START Given information
(** * bring-back-BOLO: the simulation core of [src/bolo_engine.py]

    A shallow embedding of the engine's data model (terrain table, tile
    map, the five entity classes, the game state with its pending-spawn
    buffer) and of the per-frame pipeline, followed by the properties
    established about it.

    Conventions of the embedding.
    - Python [int] is [Z]; Python [float] is IEEE binary64, i.e. Rocq's
      primitive [float] with its primitive operations.  Coordinates that
      the game sometimes holds as [int] (the initial spawn positions) are
      identified with their float value.
    - The functions of the C library reached through [math] ([cos], [sin],
      [atan2], and [pow] behind [** 2]) and the stream of [random.random()]
      are parameters of the development (class [PyRuntime]).  They are
      total, where Python raises at the extremes: [math.cos] and
      [math.sin] on an infinity, [** 2] on a float above about 1.3e154.
      An integer compared with a float is converted first ([float_of_Z]),
      which is exact up to [2^53], where Python compares exactly.  The
      engine builds no such value; the statements about [Shell.update]
      and about mines that guarantee a return state the bound.
    - A Python exception is the result [None].
    - Objects live in a store ([objs]) and are referred to by their index;
      the entity lists hold references, so an in-place mutation is seen
      through every alias. *)

From Stdlib Require Import ZArith Bool List Lia String.
From Stdlib Require Import PrimFloat SpecFloat FloatOps FloatAxioms Uint63.
From stdpp Require Import base option list.

Set Warnings "-inexact-float".
Local Open Scope Z_scope.

(** ** Floats as Python uses them *)

(** [float(n)] for an [int] in the range the game uses. *)
Definition float_of_Z (n : Z) : float :=
  if (0 <=? n)%Z then PrimFloat.of_uint63 (Uint63.of_Z n)
  else PrimFloat.opp (PrimFloat.of_uint63 (Uint63.of_Z (- n))).

(** [int(x // 16)]: the floor of [x / TILE_SIZE].  Floor division by a
    power of two is exact on finite floats; on an infinity or a NaN the
    conversion [int(...)] raises. *)
Definition floor_div_int (x : float) (d : Z) : option Z :=
  match Prim2SF x with
  | S754_zero _ => Some 0
  | S754_finite s m e =>
      let n := if s then Z.neg m else Z.pos m in
      Some (if (0 <=? e)%Z then (n * 2 ^ e) / d else n / (d * 2 ^ (- e)))
  | S754_infinity _ => None
  | S754_nan => None
  end.

(** The builtins [min(a, b)] and [max(a, b)] on floats: the second argument
    replaces the first only when it compares strictly smaller (larger). *)
Definition py_min (a b : float) : float := if PrimFloat.ltb b a then b else a.
Definition py_max (a b : float) : float := if PrimFloat.ltb a b then b else a.

(** [math.pi], and [math.radians] / [math.degrees], which CPython computes
    as one multiplication by a constant quotient. *)
Definition math_pi : float := 0x1.921fb54442d18p+1%float.
Definition radians (x : float) : float := (x * (math_pi / 180))%float.
Definition degrees (x : float) : float := (x * (180 / math_pi))%float.

(** The part of the Python runtime that is not modelled bit by bit. *)
Class PyRuntime := {
  math_cos : float -> float;
  math_sin : float -> float;
  math_atan2 : float -> float -> float;
  (** [x ** 2] *)
  pow2 : float -> float;
  (** the [n]-th value returned by [random.random()] *)
  random_random : nat -> float
}.

(** [x % y] on floats, which CPython computes from the C library's
    [fmod]; a parameter like the functions above. *)
Class PyFloatMod := {
  float_mod : float -> float -> float
}.

(** ** Section 1 of the source: constants and configuration *)

Module Config.
Definition WINDOW_WIDTH : Z := 1024.
Definition WINDOW_HEIGHT : Z := 768.
Definition FPS : Z := 60.
Definition TILE_SIZE : Z := 16.
Definition MAP_WIDTH : Z := 64.
Definition MAP_HEIGHT : Z := 48.
Definition TANK_MAX_ARMOR : Z := 8.
Definition TANK_MAX_SHELLS : Z := 40.
Definition TANK_MAX_MINES : Z := 40.
Definition TANK_MAX_WOOD : Z := 40.
Definition TANK_BASE_SPEED : float := 2.0%float.
Definition TANK_ROTATION_SPEED : float := 4.0%float.
Definition TANK_SIZE : Z := 12.
Definition SHELL_DAMAGE : Z := 1.
Definition SHELL_SPEED : float := 6.0%float.
Definition SHELL_LIFETIME : Z := 90.
Definition MINE_DAMAGE : Z := 4.
Definition PILLBOX_MAX_HEALTH : Z := 16.
Definition PILLBOX_FIRE_RATE : Z := 30.
Definition PILLBOX_RANGE : float := 150.0%float.
Definition BASE_RESUPPLY_RATE : Z := 1200.
End Config.

Inductive TileType :=
  | DEEP_WATER | RIVER | SWAMP | CRATER | ROAD | FOREST
  | RUBBLE | GRASS | WALL | DAMAGED_WALL | BOAT.

#[global] Instance TileType_eq_dec : EqDecision TileType.
Proof. solve_decision. Defined.

Definition Color : Type := Z * Z * Z.

Record TerrainInfo := mkTerrainInfo {
  name : string;
  speed_multiplier : float;
  passable : bool;
  blocks_shots : bool;
  destructible : bool;
  color : Color
}.

(** The terrain lookup table, in the order of the dict literal. *)
Definition TERRAIN_DATA : list (TileType * TerrainInfo) :=
  [ (DEEP_WATER,
      mkTerrainInfo "Deep Water" 0.0 false false false (20, 60, 120));
    (RIVER, mkTerrainInfo "River" 0.3 true false false (40, 100, 160));
    (SWAMP, mkTerrainInfo "Swamp" 0.25 true false true (60, 80, 40));
    (CRATER, mkTerrainInfo "Crater" 0.5 true false false (80, 70, 50));
    (ROAD, mkTerrainInfo "Road" 1.2 true false false (60, 60, 60));
    (FOREST, mkTerrainInfo "Forest" 0.4 true false true (20, 80, 20));
    (RUBBLE, mkTerrainInfo "Rubble" 0.6 true false false (90, 85, 75));
    (GRASS, mkTerrainInfo "Grass" 0.8 true false false (50, 120, 50));
    (WALL, mkTerrainInfo "Wall" 0.0 false true true (100, 100, 100));
    (DAMAGED_WALL,
      mkTerrainInfo "Damaged Wall" 0.0 false true true (120, 110, 100));
    (BOAT, mkTerrainInfo "Boat" 0.8 true false true (120, 80, 40)) ].

(** [TERRAIN_DATA[k]], a [KeyError] being [None]. *)
Fixpoint dict_lookup (k : TileType) (d : list (TileType * TerrainInfo))
  : option TerrainInfo :=
  match d with
  | [] => None
  | (k', v) :: rest => if decide (k' = k) then Some v else dict_lookup k rest
  end.

(** [TERRAIN_DATA.get(tile, TERRAIN_DATA[TileType.GRASS])]: the default is
    evaluated first, as Python evaluates arguments before the call. *)
Definition terrain_get (tile : TileType) : option TerrainInfo :=
  dflt ← dict_lookup GRASS TERRAIN_DATA;
  Some (default dflt (dict_lookup tile TERRAIN_DATA)).

Inductive Team := NEUTRAL | TEAM_1 | TEAM_2 | TEAM_3 | TEAM_4.

#[global] Instance Team_eq_dec : EqDecision Team.
Proof. solve_decision. Defined.

(** ** Section 3 of the source: the tile map *)

Module GameMap.

(** [_terrain_surface] is a render cache and is left out; its [_dirty]
    flag is kept. *)
Record t := mk {
  width : Z;
  height : Z;
  tiles : list (list TileType);
  dirty : bool
}.

Definition init (w h : Z) : t :=
  mk w h (replicate (Z.to_nat h) (replicate (Z.to_nat w) GRASS)) true.

Definition pixel_width (m : t) : Z := width m * Config.TILE_SIZE.
Definition pixel_height (m : t) : Z := height m * Config.TILE_SIZE.

(** [0 <= x < self.width and 0 <= y < self.height] *)
Definition in_bounds (m : t) (x y : Z) : bool :=
  (0 <=? x) && (x <? width m) && (0 <=? y) && (y <? height m).

(** [self.tiles[y][x]] for non-negative indices; [None] is [IndexError]. *)
Definition cell (m : t) (x y : Z) : option TileType :=
  row ← tiles m !! Z.to_nat y; row !! Z.to_nat x.

Definition get_tile (m : t) (x y : Z) : option TileType :=
  if in_bounds m x y then cell m x y else Some WALL.

Definition set_tile (m : t) (x y : Z) (tile_type : TileType) : option t :=
  if in_bounds m x y then
    row ← tiles m !! Z.to_nat y;
    if decide (Z.to_nat x < length row)%nat then
      Some (mk (width m) (height m)
              (<[Z.to_nat y := <[Z.to_nat x := tile_type]> row]> (tiles m))
              true)
    else None
  else Some m.

Definition damage_tile (m : t) (x y : Z) : option t :=
  tile ← get_tile m x y;
  match tile with
  | WALL => set_tile m x y DAMAGED_WALL
  | DAMAGED_WALL => set_tile m x y RUBBLE
  | FOREST => set_tile m x y GRASS
  | SWAMP => set_tile m x y CRATER
  | _ => Some m
  end.

(** The shape the constructor builds: [height] rows of [width] cells. *)
Definition wf (m : t) : Prop :=
  length (tiles m) = Z.to_nat (height m) /\
  Forall (fun row => length row = Z.to_nat (width m)) (tiles m).

(** Resolution of a list index: a negative index counts from the end;
    [None] is [IndexError]. *)
Definition py_index (len : nat) (i : Z) : option nat :=
  if 0 <=? i then
    if i <? Z.of_nat len then Some (Z.to_nat i) else None
  else if 0 <=? i + Z.of_nat len then Some (Z.to_nat (i + Z.of_nat len))
  else None.

(** [tiles[y][x] = tile_type], the direct assignment [generate_random]
    makes. *)
Definition assign (rows : list (list TileType)) (y x : Z)
    (tile_type : TileType) : option (list (list TileType)) :=
  iy ← py_index (length rows) y;
  row ← rows !! iy;
  ix ← py_index (length row) x;
  Some (<[iy := <[ix := tile_type]> row]> rows).

(** [range(a, b)] *)
Definition py_range (a b : Z) : list Z := seqZ a (b - a).

(** [for item in items: body], with the state threaded and an exception
    ending the loop. *)
Fixpoint for_in {A S : Type} (body : S -> A -> option S) (items : list A)
    (s : S) : option S :=
  match items with
  | [] => Some s
  | item :: rest => s1 ← body s item; for_in body rest s1
  end.

(** The kind the thresholds of [generate_random] give the draw [r]. *)
Definition random_kind (r : float) : TileType :=
  if PrimFloat.ltb r 0.05 then FOREST
  else if PrimFloat.ltb r 0.08 then RIVER
  else if PrimFloat.ltb r 0.10 then SWAMP
  else if PrimFloat.ltb r 0.12 then WALL
  else GRASS.

Section Generate.
Context `{PyRuntime}.

(** The body of the inner loop of [generate_random]; the state is the
    rows and the number of draws made. *)
Definition generate_cell (m : t) (y : Z)
    (st : list (list TileType) * nat) (x : Z)
  : option (list (list TileType) * nat) :=
  let '(rows, draws) := st in
  if (x =? 0) || (y =? 0) || (x =? width m - 1) || (y =? height m - 1)
  then rows' ← assign rows y x WALL; Some (rows', draws)
  else
    let r := random_random draws in
    rows' ← assign rows y x (random_kind r); Some (rows', S draws).

Definition generate_row (m : t) (st : list (list TileType) * nat) (y : Z)
  : option (list (list TileType) * nat) :=
  for_in (generate_cell m y) (py_range 0 (width m)) st.

(** [generate_random], given the number of draws made so far; the result
    is the map and the new number of draws. *)
Definition generate_random (m : t) (draws : nat) : option (t * nat) :=
  '(rows, draws') ←
    for_in (generate_row m) (py_range 0 (height m)) (tiles m, draws);
  let mid_y := height m / 2 in
  rows ← for_in (fun rows x => assign rows mid_y x ROAD)
                (py_range 5 (width m - 5)) rows;
  let mid_x := width m / 2 in
  rows ← for_in (fun rows y => assign rows y mid_x ROAD)
                (py_range 5 (height m - 5)) rows;
  Some (mk (width m) (height m) rows true, draws').

End Generate.

End GameMap.

(** ** Section 2 of the source: the entity classes *)

(** [Entity.tile_position]:
    [(int(self.x // TILE_SIZE), int(self.y // TILE_SIZE))]. *)
Definition tile_position (x y : float) : option (Z * Z) :=
  tx ← floor_div_int x Config.TILE_SIZE;
  ty ← floor_div_int y Config.TILE_SIZE;
  Some (tx, ty).

(** [math.sqrt((ax - bx)**2 + (ay - by)**2)], the distance every collision
    test and the pillbox targeting compute. *)
Definition distance `{PyRuntime} (ax ay bx by_ : float) : float :=
  PrimFloat.sqrt (pow2 (ax - bx) + pow2 (ay - by_))%float.

Module Shell.

Record t := mk {
  id : Z;
  x : float;
  y : float;
  alive : bool;
  angle : float;
  team : Team;
  owner_id : Z;
  speed : float;
  damage : Z;
  lifetime : Z;
  radius : Z
}.

(** [Shell(x, y, angle, team, owner_id)]; [new_id] is the value of
    [Entity._next_id] the constructor reads. *)
Definition init (x0 y0 angle0 : float) (team0 : Team) (owner : Z)
    (new_id : Z) : t :=
  mk new_id x0 y0 true angle0 team0 owner
     Config.SHELL_SPEED Config.SHELL_DAMAGE Config.SHELL_LIFETIME 3.

Definition destroy (self : t) : t :=
  mk (id self) (x self) (y self) false (angle self) (team self)
     (owner_id self) (speed self) (damage self) (lifetime self)
     (radius self).

Definition moved (self : t) (x' y' : float) (lifetime' : Z) : t :=
  mk (id self) x' y' (alive self) (angle self) (team self)
     (owner_id self) (speed self) (damage self) lifetime' (radius self).

Section Methods.
Context `{PyRuntime}.

Definition update (self : t) (m : GameMap.t) : option (t * GameMap.t) :=
  let x' := (x self + math_cos (radians (angle self)) * speed self)%float in
  let y' := (y self + math_sin (radians (angle self)) * speed self)%float in
  let self := moved self x' y' (lifetime self - 1) in
  if lifetime self <=? 0 then Some (destroy self, m)
  else
    '(tx, ty) ← tile_position (x self) (y self);
    tile ← GameMap.get_tile m tx ty;
    terrain ← terrain_get tile;
    if blocks_shots terrain then
      m' ← (if destructible terrain
             then GameMap.damage_tile m tx ty else Some m);
      Some (destroy self, m')
    else if PrimFloat.ltb (x self) 0
         || PrimFloat.ltb (float_of_Z (GameMap.pixel_width m)) (x self)
         || PrimFloat.ltb (y self) 0
         || PrimFloat.ltb (float_of_Z (GameMap.pixel_height m)) (y self)
    then Some (destroy self, m)
    else Some (self, m).
End Methods.

End Shell.

Module Mine.

Record t := mk {
  id : Z;
  x : float;
  y : float;
  alive : bool;
  team : Team;
  hidden : bool;
  damage : Z;
  radius : Z;
  detection_radius : Z
}.

(** [Mine(x, y, team)], with [hidden] at its default. *)
Definition init (x0 y0 : float) (team0 : Team) (new_id : Z) : t :=
  mk new_id x0 y0 true team0 false Config.MINE_DAMAGE 6 4.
END Given information
_Exercise objective_: Of the entries listed above, reproduce only the lines starting at the line containing "- Python [int]" and ending at the line containing "total, where Python". Include both, exactly as they stand.

_Answer box_:
    - Python [int] is [Z]; Python [float] is IEEE binary64, i.e. Rocq's
      primitive [float] with its primitive operations.  Coordinates that
      the game sometimes holds as [int] (the initial spawn positions) are
      identified with their float value.
    - The functions of the C library reached through [math] ([cos], [sin],
      [atan2], and [pow] behind [** 2]) and the stream of [random.random()]
      are parameters of the development (class [PyRuntime]).  They are
      total, where Python raises at the extremes: [math.cos] and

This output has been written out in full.